Sullivan, although not his intention, confirmed the war in Gaza has already extended beyond that troubled strip.
Iran, therefore, effectively has operatives at the western end of the Mediterranean. In December, the regime’s Islamic Revolutionary Guard Corps (IRGC) publicly threatened to close off that body of water, just as it has essentially crippled shipping through the Red Sea. With terrorists close to the Strait of Gibraltar, the IRGC might be able to make good on what otherwise appears to be a wild boast.
Hamas operatives have also fled Qatar for Turkey, which controls access to the Black Sea, and Lebanon.
“Blood now soaks the soil of three continents,” Jonathan Bass, an energy consultant with InfraGlobal Partners and an expert on Gulf state politics, told Gatestone this month. “More will be spilled. Aggressors are now on killing sprees.”
American policy is failing, and it will continue to fail because it is based on a fundamentally flawed premise.

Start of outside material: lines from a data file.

(* ===== verification/Crypto.v ===== *)
(** Hashes and signatures: [src/bit_torrent/hasher.rs] and the traits of
    [src/bit_torrent/certs/mod.rs].

    The hash functions and the signature scheme are third-party code: they are
    the fields of the class [Crypto], and what the program relies on is the
    class [CryptoLaws] (digests have their documented length) and, for a signer,
    [SignerLaws] (a signature it makes has 64 bytes and verifies under its own
    public key).  [ToyCrypto] is an instance that satisfies the laws, used to
    evaluate the definitions on concrete inputs. *)

From S2P Require Import Prelude.

Class Crypto := {
  sha1 : list Z → list Z;
  sha256 : list Z → list Z;
  (** [signature::ED25519] verification: public key, message, signature. *)
  ed25519_verify : list Z → list Z → list Z → bool;
}.

Class CryptoLaws `{Crypto} : Prop := {
  sha1_length d : length (sha1 d) = 20;
  sha256_length d : length (sha256 d) = 32;
  sha1_bytes d : bytes_ok (sha1 d);
  sha256_bytes d : bytes_ok (sha256 d);
}.

(** src/src/bit_torrent/hasher.rs:4-12 [Sha1Hash::digest] *)
Definition Sha1Hash_digest `{Crypto} (data : list Z) : list Z := sha1 data.

(** src/src/bit_torrent/hasher.rs:41-49 [Sha256Hash::digest] *)
Definition Sha256Hash_digest `{Crypto} (data : list Z) : list Z := sha256 data.

(** src/src/bit_torrent/hasher.rs:18-20 [Sha1Hash::to_sha256_key] *)
Definition to_sha256_key `{Crypto} (h : list Z) : list Z := Sha256Hash_digest h.

(** src/src/bit_torrent/certs/mod.rs:26-37 [CertError] *)
Inductive CertError :=
| CertFailed
| CertRcgen
| CertTee.

(** src/src/bit_torrent/certs/mod.rs:39-45 [PublicKey, Signer]

    The two traits together: what a key pair offers the rest of the program. *)
Record Signer := mkSigner {
  signer_pub_key : list Z;
  signer_sign : list Z → Result CertError (list Z);
}.

(** src/src/bit_torrent/certs/soft.rs:100-105 [Verifier::verify] *)
Definition Verifier_verify `{Crypto} (pub_key data signature : list Z) : bool :=
  ed25519_verify pub_key data signature.

Class SignerLaws `{Crypto} (s : Signer) : Prop := {
  sign_verifies d sig :
    signer_sign s d = Ok sig → ed25519_verify (signer_pub_key s) d sig = true;
  sign_length d sig : signer_sign s d = Ok sig → length sig = 64;
}.

(** * A concrete instance *)

Module Toy.
Definition checksum (d : list Z) : Z := (foldr Z.add 0 d mod 256)%Z.

#[export] Instance ToyCrypto : Crypto := {
  sha1 d := replicate 20 (checksum d);
  sha256 d := replicate 32 (checksum d);
  ed25519_verify pk d sig := bool_decide (sig = replicate 64 (checksum (pk ++ d)));
}.

Lemma checksum_ok d : byte_ok (checksum d).
Proof. apply Z.mod_pos_bound. lia. Qed.

#[export] Instance ToyCryptoLaws : CryptoLaws.
Proof.
  split; intros d; [apply length_replicate|apply length_replicate|..];
    apply Forall_replicate, checksum_ok.
Qed.

Definition signer (pk : list Z) : Signer :=
  mkSigner pk (λ d, Ok (replicate 64 (checksum (pk ++ d)))).

#[export] Instance toy_signer_laws pk : SignerLaws (signer pk).
Proof.
  split; simpl; intros d sig [= <-].
  - by apply bool_decide_eq_true.
  - reflexivity.
Qed.
End Toy.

President Biden seems to believe that the world has not fundamentally changed since the Cold War and, therefore, it is possible to integrate virtually all nations into the rules-based international system.

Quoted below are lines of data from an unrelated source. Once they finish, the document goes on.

Lemma save_load_roundtrip_witness :
  length (default [] (tc_dht_nodes (v1_info torrent))) = 2 ∧
  @TorrentFile.apply_from_metadata Toy.ToyCrypto toy_text toy_utf8 toy_encode
    (@TorrentFile.to_bencode toy_text (V1 torrent)) = Ok (V1 torrent).
Proof.
  split; [vm_compute; reflexivity|].
  apply (@save_load_roundtrip Toy.ToyCrypto toy_text toy_utf8 toy_encode metadata torrent);
    [vm_compute; reflexivity|vm_compute; by split|repeat split; by right|].
  apply (bool_decide_unpack _). vm_compute. exact I.
Defined.

Lemma valid_pieces_cover_witness :
  TorrentV1.v1_validate torrent = Ok tt ∧
  map (λ i, TorrentFile.piece_size (V1 torrent) (Z.of_nat i)) (seq 0 2) = [16384; 3616]%Z ∧
  TorrentFile.num_pieces (V1 torrent) = 2%Z.
Proof.
  split; [vm_compute; reflexivity|]. split; [vm_compute; reflexivity|].
  apply (valid_pieces_cover torrent); [vm_compute; reflexivity|vm_compute; done].
Defined.
End MetainfoExamples.
(** C2: Writing a piece that fits, into distinct files, succeeds and updates
    exactly its own byte range of the concatenated files, whatever the order
    in which the parallel file writes run, as long as each transfers all the bytes it
    is given; reading the piece back gives the data when it fills the piece, and a piece
    that starts past the end is refused without a write. *)
Theorem write_piece_refines (schedule : nat → list nat) (w : World) (h : MultiFileHandler)
    (index : nat) (data : list Z)
    (Hok : handler_ok w h) (Hdistinct : NoDup (map handle (targets h)))
    (Hindex : (Z.of_nat index < 2 ^ 32)%Z)
    (Hschedule : ∀ n, schedule n ≡ₚ seq 0 n)
    (Hfit : piece_lo h index + length data ≤ size_of (targets h)) :
  if decide (piece_lo h index < size_of (targets h)) then
    ∃ w', write_piece schedule w h (Z.of_nat index) data = (w', Ok tt) ∧ handler_ok w' h ∧
      flat w' (targets h) = splice (piece_lo h index) data (flat w (targets h)) ∧
      (length data = min (Z.to_nat (h_piece_length h)) (size_of (targets h) - piece_lo h index) →
       read_piece w' h (Z.of_nat index) = Some (Ok data))
  else write_piece schedule w h (Z.of_nat index) data = (w, Err (OutOfBounds (Z.of_nat index))).
Proof.
  case_decide as Hlo; cycle 1.
  { unfold write_piece. destruct (piece_bounds w h index Hok Hindex) as [-> _].
    destruct Hok as [_ -> _ _ _]. by rewrite (proj2 (Z.leb_le _ _)) by lia. }
  destruct (write_piece_flat schedule w h index data) as (w' & E & Hok' & Hfl); [done..|].
  exists w'. split_and!; [done|done|done|]. intros Hlen.
  rewrite read_piece_flat by done. case_decide; [|done]. do 2 f_equal. rewrite Hfl.
  assert (length (flat w (targets h)) = size_of (targets h)) as Hl by apply length_flat, Hok.
  rewrite <-(slice_splice_same (piece_lo h index) data (flat w (targets h))) at 2 by lia.
  unfold slice. rewrite !take_drop_commute.
  destruct (decide (piece_lo h index + Z.to_nat (h_piece_length h) ≤ size_of (targets h))).
  - do 3 f_equal. lia.
  - f_equal. rewrite !take_ge; [done| |]; rewrite length_splice; lia.
Qed.
End properties.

The world, however, has already cleaved and hardened into factions, and one of the factions, the one centered around China and Russia, does not respect the sovereignty of other states.
In other words, Beijing and Moscow do not accept the assumptions that have defined the world since the Peace of Westphalia of 1648, which established the current international system. Chinese and Russian leaders do not agree as to what should replace Westphalia, but they are nonetheless working together to bring it down.
Western democracies often think they can work with evil, something evident from persistent British attempts in the late 1930s to “civilize” and “appease” the brutes of the Third Reich. American leaders, as they vainly tried to integrate the CCP into the international system after the Cold War, learned nothing from the earlier failure.
President Biden has been trying to manage the Ukraine conflict, and he is searching for a compromise in the Middle East. Instead, he should realize that there can be no accommodation with regimes that either seek the destruction of the United States—China and Iran, for instance—or regimes helping such enemies—most notably Russia. President Biden should be supporting America’s friends to the hilt and seeking total victory for Ukraine and Israel.
Analysts say that seeking total victory is dangerous. Yes, it is. Yet saying something is dangerous is no longer a meaningful objection. After three decades of truly misguided American policy—the failure is bipartisan—every course of action is exceedingly dangerous.
Continuing with existing policies is perhaps the most dangerous option of all. Those policies may sound reasonable, constructive, and pleasing to the ear, but they have in fact created the disastrous situation that now exists.
Why does China’s comprehensive support for Iran matter? Gregory Copley, president of the International Strategic Studies Association, told Gatestone in December that there are no more “regional wars” because “all of them have some degree of involvement by the great powers.”
Let’s remember there were, in the 1930s, separate wars that merged into what we now call World War II. The same dynamic is happening now.
Although nothing is inevitable, we are fast approaching the point where, as a practical matter, he will not be able to stop China and Russia, directly and through proxies, from merging existing conflicts and turning them into the next global war.